- _WORK TO COMPLETE_
Within the material below, locate the line with "String c h :: t" and the line with "Definition search_any (pats", then return those two lines and all lines between them, exactly as written.

- _EXCERPTED DATA_
(** * StreamViX addon (src/addon.ts): configuration decoding, channel-link
    cache, provider orchestration and live-TV stream assembly.

    [src/addon.ts] holds revisions of the same file.  Two of them carry the
    code studied here and are embedded in two modules:

    - [VavooRev]: the revision with the Vavoo link cache (the second part of
      the file): the cascading [parseConfigFromArgs], [updateVavooCache],
      [resolveVavooChannelByName] and the stream handler that asks VixSrc
      first;
    - [EpgRev]: the revision with the EPG manager (the third part of the
      file): [isFreeToAirChannel], the live-TV stream assembly with the proxy
      templates, and the stream handler that asks the anime providers first;
    - [WebApp]: what the revision with the link cache does around its stream
      handler: the middleware that merges the settings of the path into
      [configCache], [getChannelCategories], the catalog handler and the meta
      handler.

    Module [JS] models the built-ins of the JavaScript runtime the code
    calls.  Text is held as Rocq [string]s, that is as the sequence of its
    UTF-8 bytes. *)

From Stdlib Require Import ZArith NArith Ascii String.
From stdpp Require Import base option list strings gmap pretty.

Set Warnings "-register-all".
#[local] Arguments String.append !s1 s2 : simpl nomatch.
#[local] Arguments Ascii.eqb : simpl never.

Local Open Scope string_scope.

(* ================================================================== *)
(** * The JavaScript runtime *)
(* ================================================================== *)

Module JS.

(** ** Exceptions *)

Inductive exn : Type :=
| SyntaxError
| URIError
| TypeError
| Rejected (reason : string).

(** The result of evaluating an expression that may throw, or of awaiting a
    promise that may reject. *)
Inductive outcome (A : Type) : Type :=
| Returns (a : A)
| Throws (e : exn).
Arguments Returns {A} a.
Arguments Throws {A} e.

(** [try { m } catch (_) { h }] *)
Definition try_catch {A} (m : outcome A) (h : exn -> outcome A) : outcome A :=
  match m with
  | Returns a => Returns a
  | Throws e => h e
  end.

(** ** Strings *)

Definition code (c : ascii) : N := N_of_ascii c.

Definition in_range (lo hi : N) (c : ascii) : bool :=
  (lo <=? code c)%N && (code c <=? hi)%N.
(** * Alpha Image Tools: instruction compiler and batch orchestration

    A shallow embedding of the prompt compiler of [services/geminiService]
    ([editImageWithGemini], [compressImageWithGemini]) and of the batch
    runs of [components/EditorView] ([handleGenerateEdits]) and
    [components/CompressorView] ([handleCompress] and its auto-start
    effect), followed by the properties established about them. *)

From Stdlib Require Import ZArith NArith String Ascii DecimalString Lia.
From Stdlib Require Import Sorting.Sorted.
From stdpp Require Import base tactics option list sets gmap.

Local Open Scope N_scope.

(** ** JavaScript values *)

Module JS.

(** A JavaScript string is a sequence of UTF-16 code units. *)
Definition jsstring := list N.

(** Source literals are ASCII; [lit] embeds them. *)
Definition lit (s : string) : jsstring :=
  map N_of_ascii (list_ascii_of_string s).

(** Line feed and the double quote, as they occur inside the source's
    template literals. *)
Definition nl : jsstring := [10].
Definition dq : jsstring := [34].

(** Concatenation of the pieces of a template literal. *)
Definition cat (pieces : list jsstring) : jsstring := concat pieces.

(** Numeric settings are the integers the views obtain from [parseInt]
    and [Number] on range and number inputs; a template literal prints
    them in decimal. *)
Definition number := Z.
Bind Scope Z_scope with number.

Definition showZ (z : number) : jsstring :=
  lit (NilZero.string_of_int (Z.to_int z)).

(** [undefined] or a string, for values such as [s.split(',')[1]]. *)
Definition showOpt (v : option jsstring) : jsstring :=
  match v with
  | Some s => s
  | None => lit "undefined"
  end.

(** ECMAScript [WhiteSpace] and [LineTerminator] code points: what
    [String.prototype.trim] strips. *)
Definition isWhiteSpace (c : N) : bool :=
  (c =? 9) || (c =? 10) || (c =? 11) || (c =? 12) || (c =? 13)
  || (c =? 32) || (c =? 160) || (c =? 5760)
  || ((8192 <=? c) && (c <=? 8202))
  || (c =? 8232) || (c =? 8233) || (c =? 8239) || (c =? 8287)
  || (c =? 12288) || (c =? 65279).

Fixpoint trimStart (s : jsstring) : jsstring :=
  match s with
  | [] => []
  | c :: s' => if isWhiteSpace c then trimStart s' else s
  end.

Definition trimEnd (s : jsstring) : jsstring := rev (trimStart (rev s)).

Definition trim (s : jsstring) : jsstring := trimEnd (trimStart s).

(** Truthiness of a string: every string but the empty one. *)
Definition truthy (s : jsstring) : bool :=
  match s with
  | [] => false
  | _ :: _ => true
  end.

(** Truthiness of [string | null]. *)
Definition truthyOpt (v : option jsstring) : bool :=
  match v with
  | Some s => truthy s
  | None => false
  end.

(** [a || b] on strings. *)
Definition orElse (a b : jsstring) : jsstring :=
  if truthy a then a else b.

(** [s.split(sep)] for a one-character separator: the pieces between
    occurrences of [sep], always at least one piece. *)
Fixpoint splitAux (sep : N) (cur : jsstring) (s : jsstring)
  : list jsstring :=
  match s with
  | [] => [rev cur]
  | c :: s' =>
      if c =? sep then rev cur :: splitAux sep [] s'
      else splitAux sep (c :: cur) s'
  end.

Definition split (sep : N) (s : jsstring) : list jsstring :=
  splitAux sep [] s.

Definition eqb (a b : jsstring) : bool := bool_decide (a = b).

(** Completion of an awaited promise, or of a call that may throw. *)
Inductive JsError :=
| Error (message : jsstring)
| TypeError (message : jsstring).

Definition message (e : JsError) : jsstring :=
  match e with
  | Error m => m
  | TypeError m => m
  end.

Inductive result (A : Type) :=
| Ok (a : A)
| Thrown (e : JsError).
Arguments Ok {A} a.
Arguments Thrown {A} e.

End JS.
Import JS.

(** ** services/geminiService *)

Module GeminiService.

(** *** The remote capability, at its boundary

    [ai.models.generateContent] receives the source image and one text
    prompt, and resolves to a response or rejects.  The response is
    read as [response.candidates[0].content.parts], each part carrying
    an optional [inlineData] blob.  Nothing of it is checked before it
    is read, and every field on the way may be missing: the array of
    candidates, the content of a candidate (as when the answer was
    blocked), the parts of a content, the data of a blob. *)

Record Request := {
  reqData : option jsstring;
  reqMimeType : jsstring;
  reqText : jsstring
}.
(** * magpylib: the Collection class

  A shallow embedding of [magpylib/_lib/classes/collection.py]: the member
  registry ([__init__], [addSources], [removeSource]), the field
  superposition ([getB], [getBsweep]) and the transform broadcast
  ([move], [rotate]), with the properties the specification states about
  them. *)

From Stdlib Require Import ZArith List Bool Lia Reals Lra RNsatz Permutation.
From Stdlib Require Floats.
Import ListNotations.

Set Warnings "-register-all".

(** * Python outcomes: exceptions, and methods that mutate [self] *)

Module Py.

Inductive exn : Type :=
| AssertionError
| IndexError
| ValueError
| AttributeError
| OverflowError
| DegenerateAxisError
| MemberError (tag : nat).   (* whatever a member's own method raises *)

Inductive result (A : Type) : Type :=
| Ok (a : A)
| Raise (e : exn).
Arguments Ok {A} a.
Arguments Raise {A} e.

Definition rbind {A B} (r : result A) (k : A -> result B) : result B :=
  match r with
  | Ok a => k a
  | Raise e => Raise e
  end.

(** [[f(x) for x in xs]]: left to right, the first exception ends it. *)
Fixpoint mapM {A B} (f : A -> result B) (xs : list A) : result (list B) :=
  match xs with
  | [] => Ok []
  | x :: rest =>
      rbind (f x) (fun y => rbind (mapM f rest) (fun ys => Ok (y :: ys)))
  end.

(** A method body over a mutable state [S]: the state it leaves behind
    (also when it raises: in-place mutations done before the exception
    stay) and its return value or exception. *)
Definition M (S A : Type) : Type := S -> S * result A.
(** * Versioning score of openteams-score: a shallow embedding

    The development follows [src/versioning/versioning.py] and the two
    helpers of [src/utils.py] it calls ([logscale], [s_shape], [date2days]).

    - Python [str] values are [string]s (the UTF-8 bytes: splitting on the
      dot and the code-point order of [<] and [>] are the same on bytes).
    - Python [float]s and NumPy [float64]s are Rocq's primitive binary64
      floats, so [nan], the infinities and the comparisons behave as in the
      program.
    - A pandas [Timestamp] is its nanosecond count, [NaT] is [None].
    - A raised exception ([KeyError], [IndexError], an overflow) is [None].
    - Library calls are modelled by their documented result: [np.round] as
      multiply, [rint], divide; [np.nanmean] as the mean of the entries that
      are not nan, added from left to right; [Timedelta.total_seconds] as
      the nanosecond count over 1e9.  [np.log], scipy's [zscore] and pandas'
      [sort_values] are parameters of the methods that call them. *)

From Stdlib Require Import ZArith List String Ascii Bool Lia.
From Stdlib Require Import Floats Uint63.
From stdpp Require Import base option list gmap strings.

Local Open Scope string_scope.
Local Open Scope list_scope.

(** ** Python strings *)

Module PyStr.

(** [s.split(sep)] for a one-character separator: never empty, the empty
    string gives one empty part. *)
Fixpoint split (sep : ascii) (s : string) : list string :=
  match s with
  | EmptyString => [EmptyString]
  | String c r =>
      if Ascii.eqb c sep then EmptyString :: split sep r
      else match split sep r with
           | h :: t => String c h :: t
           | [] => [String c EmptyString]
           end
  end.

(** [sep.join(parts)] *)
Definition join (sep : string) (parts : list string) : string :=
  String.concat sep parts.

(** [pat in s]: [pat] occurs in [s] at some position. *)
Fixpoint contains (pat s : string) : bool :=
  String.prefix pat s ||
  match s with
  | EmptyString => false
  | String _ r => contains pat r
  end.

(** [re.search("p1|p2|...", s)] for literal alternatives. *)
Definition search_any (pats : list string) (s : string) : bool :=
  existsb (fun p => contains p s) pats.

(** [a > b] and [a != b] on strings. *)
Definition gt (a b : string) : bool := String.ltb b a.
Definition ne (a b : string) : bool := negb (String.eqb a b).

(** No dot (separator) inside a part. *)
Fixpoint free_of (sep : ascii) (s : string) : bool :=
  match s with
  | EmptyString => true
  | String c r => negb (Ascii.eqb c sep) && free_of sep r
  end.

End PyStr.

Definition dot : ascii := "."%char.

(** ** The release kinds and the rows of the version frame *)

Inductive Release : Type := MAJOR | MINOR | PATCH | OTHER | FIRST.

(** [Release.X.value] *)
Definition Release_value (r : Release) : Z :=
  match r with MAJOR => 4 | MINOR => 3 | PATCH => 2 | OTHER => 1 | FIRST => 0 end.

(** A timestamp: nanoseconds since the epoch, [None] for [NaT]. *)
Definition Timestamp : Type := option Z.

(** One row of [self.version], with the columns the class reads. *)
Record VersionRow : Type := mkRow {
  repository_id : Z;
  number : string;
  published_at : Timestamp;
}.
(** * Open queueing network simulation: the engine of [simulation_gui.py]

    A shallow embedding of [SimulationModel] (the discrete-event engine) and of
    the analytical part of [SimulatorGUI.finish_and_compare].

    Modelling conventions.
    - Python floats (clock, event times, time integrals) are exact rationals
      [Q]; rounding is not modelled.  Python integers are [Z].
    - The four station ids [1..4], the only keys the dictionaries [queues],
      [server_busy], [stats] and [MU_RATES] ever hold, are the enumeration
      [Station]; a dictionary over them is a [Dict4].
    - The module-level constants are gathered in a [Config]; [source_config]
      holds the values written in the file.
    - The global generator of module [random] is an explicit state [rng]
      threaded through the engine, behind the interface [RandomSource].
    - [list.pop(0)] on an empty list raises [IndexError]: the departure
      handler is partial, and [step] has an outcome [Raised].
    - The trace strings ([log_msg]) carry no state and are left out. *)

From Stdlib Require Import ZArith QArith Qabs Qfield Lqa List Bool Lia Sorted
  Permutation.
Import ListNotations.
Local Open Scope Q_scope.

Set Implicit Arguments.

(** ** Stations and four-key dictionaries *)

Inductive Station : Type := St1 | St2 | St3 | St4.
Lemma assign_fresh key value props :
  ~ In key (Object_keys props) -> assign key value props = (props ++ [(key, value)])%list.
Proof.
  induction props as [| [k v] rest IH]; cbn; intros Hnot.
  - reflexivity.
  - destruct (String.eqb_spec key k) as [-> | _].
    + exfalso. apply Hnot. now left.
    + f_equal. apply IH. intros Hin. apply Hnot. now right.
Qed.

(** For a map with distinct keys, none of them ["__proto__"], the copy loop
    computes the entries that are kept, in the order of the map. *)
Lemma filter_entries_filter entries :
  forall filteredData,
    NoDup (Object_keys filteredData ++ Object_keys entries) ->
    ~ In "__proto__" (Object_keys entries) ->
    filter_entries filteredData entries
    = (filteredData ++ filter (fun entry => kept (snd entry)) entries)%list.
Proof.
  induction entries as [| [key value] rest IH]; intros filteredData Hnd Hproto; cbn in *.
  - now rewrite app_nil_r.
  - assert (Hkey : String.eqb key "__proto__" = false).
    { apply String.eqb_neq. intros ->. apply Hproto. now left. }
    assert (Hfresh : ~ In key (Object_keys filteredData)).
    { intros Hin. apply NoDup_remove_2 in Hnd. apply Hnd.
      apply in_or_app. now left. }
    destruct (kept value).
    + unfold set_prop. rewrite Hkey, (assign_fresh _ _ _ Hfresh).
      rewrite IH.
      * now rewrite <- app_assoc.
      * unfold Object_keys in *. rewrite map_app, <- app_assoc. cbn. exact Hnd.
      * intros Hin. apply Hproto. now right.
    + apply IH.
      * now apply NoDup_remove_1 in Hnd.
      * intros Hin. apply Hproto. now right.
Qed.

End Filtering.

(** ** Statement building *)

Section Statements.
Context {num : JsNumber}.
Variable JSON_parse : string -> JsError + JsVal.

(** C1. An update and a delete whose [where] parameter is empty throw the
    WHERE-required error of their operation, and the world is left as it
    was: no query has been sent. *)
Theorem where_required :
  forall (this : This) (i : nat) (w : World),
    where_ (getNodeParameter this) = "" ->
    run_operation JSON_parse this "update" i w
    = (inl (Error "WHERE clause is required for UPDATE operation to prevent accidental updates"),
       w)
    /\ run_operation JSON_parse this "delete" i w
       = (inl (Error "WHERE clause is required for DELETE operation to prevent accidental deletion"),
          w).
Proof.
  intros this i w Hwhere. split.
  - change (run_operation JSON_parse this "update" i w)
      with (update_case JSON_parse this i w).
    unfold update_case. now rewrite Hwhere.
  - change (run_operation JSON_parse this "delete" i w) with (delete_case this w).
    unfold delete_case. now rewrite Hwhere.
Qed.

(** The two data-less failures share their path up to the message. *)
Lemma no_data_filtered (this : This) (i : nat) data entries :
  resolve_data JSON_parse (columnsMap (getNodeParameter this) i) = inr data ->
  Object_entries data = inr entries ->
  filter (fun entry => kept (snd entry)) entries = [] ->
  lift (resolve_data JSON_parse (columnsMap (getNodeParameter this) i)) = ret data
  /\ lift (filter_data data) = ret [].
Proof.
  intros Hdata Hentries Hempty. split.
  - now rewrite Hdata.
  - unfold filter_data. rewrite Hentries.
    now rewrite (filter_entries_all_dropped _ _ Hempty).
Qed.
(** * A shallow embedding of cnpy (npy / npz reader and writer)

    Files are byte sequences ([list byte]); [size_t] quantities are [N] or
    [nat] with their 2^64 wrap-around written out where the source performs
    arithmetic on them; fixed-width fields written with [operator+=] are
    encoded little-endian (the host is little-endian: the only byte order
    the reader supports).  Thrown [std::runtime_error]s are [Err msg]. *)

From Stdlib Require Import String Ascii.
From Stdlib Require Import List NArith ZArith Arith Lia Bool.
From Stdlib Require Import Strings.Byte.
Import ListNotations.
Open Scope list_scope.

(** ** Error monad: a [throw] is [Err] with the exception message. *)

Inductive result (A : Type) : Type :=
| Ok (a : A)
| Err (msg : string).
Arguments Ok {A} a.
Arguments Err {A} msg.

Definition bind {A B} (m : result A) (k : A -> result B) : result B :=
  match m with Ok a => k a | Err e => Err e end.

Notation "x <- m ;; k" := (bind m (fun x => k))
  (at level 61, m at next level, right associativity).

Definition is_err {A} (r : result A) : bool :=
  match r with Ok _ => false | Err _ => true end.

(** ** Bytes and little-endian fields *)

(** The low byte of [n] ([(char)n]). *)
Definition B (n : N) : byte :=
  match Byte.of_N (n mod 256) with Some b => b | None => x00 end.

Definition bytes (s : string) : list byte := list_byte_of_string s.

- _SOLUTION FOR THIS TASK_
           | h :: t => String c h :: t
           | [] => [String c EmptyString]
           end
  end.

(** [sep.join(parts)] *)
Definition join (sep : string) (parts : list string) : string :=
  String.concat sep parts.

(** [pat in s]: [pat] occurs in [s] at some position. *)
Fixpoint contains (pat s : string) : bool :=
  String.prefix pat s ||
  match s with
  | EmptyString => false
  | String _ r => contains pat r
  end.

(** [re.search("p1|p2|...", s)] for literal alternatives. *)
Definition search_any (pats : list string) (s : string) : bool :=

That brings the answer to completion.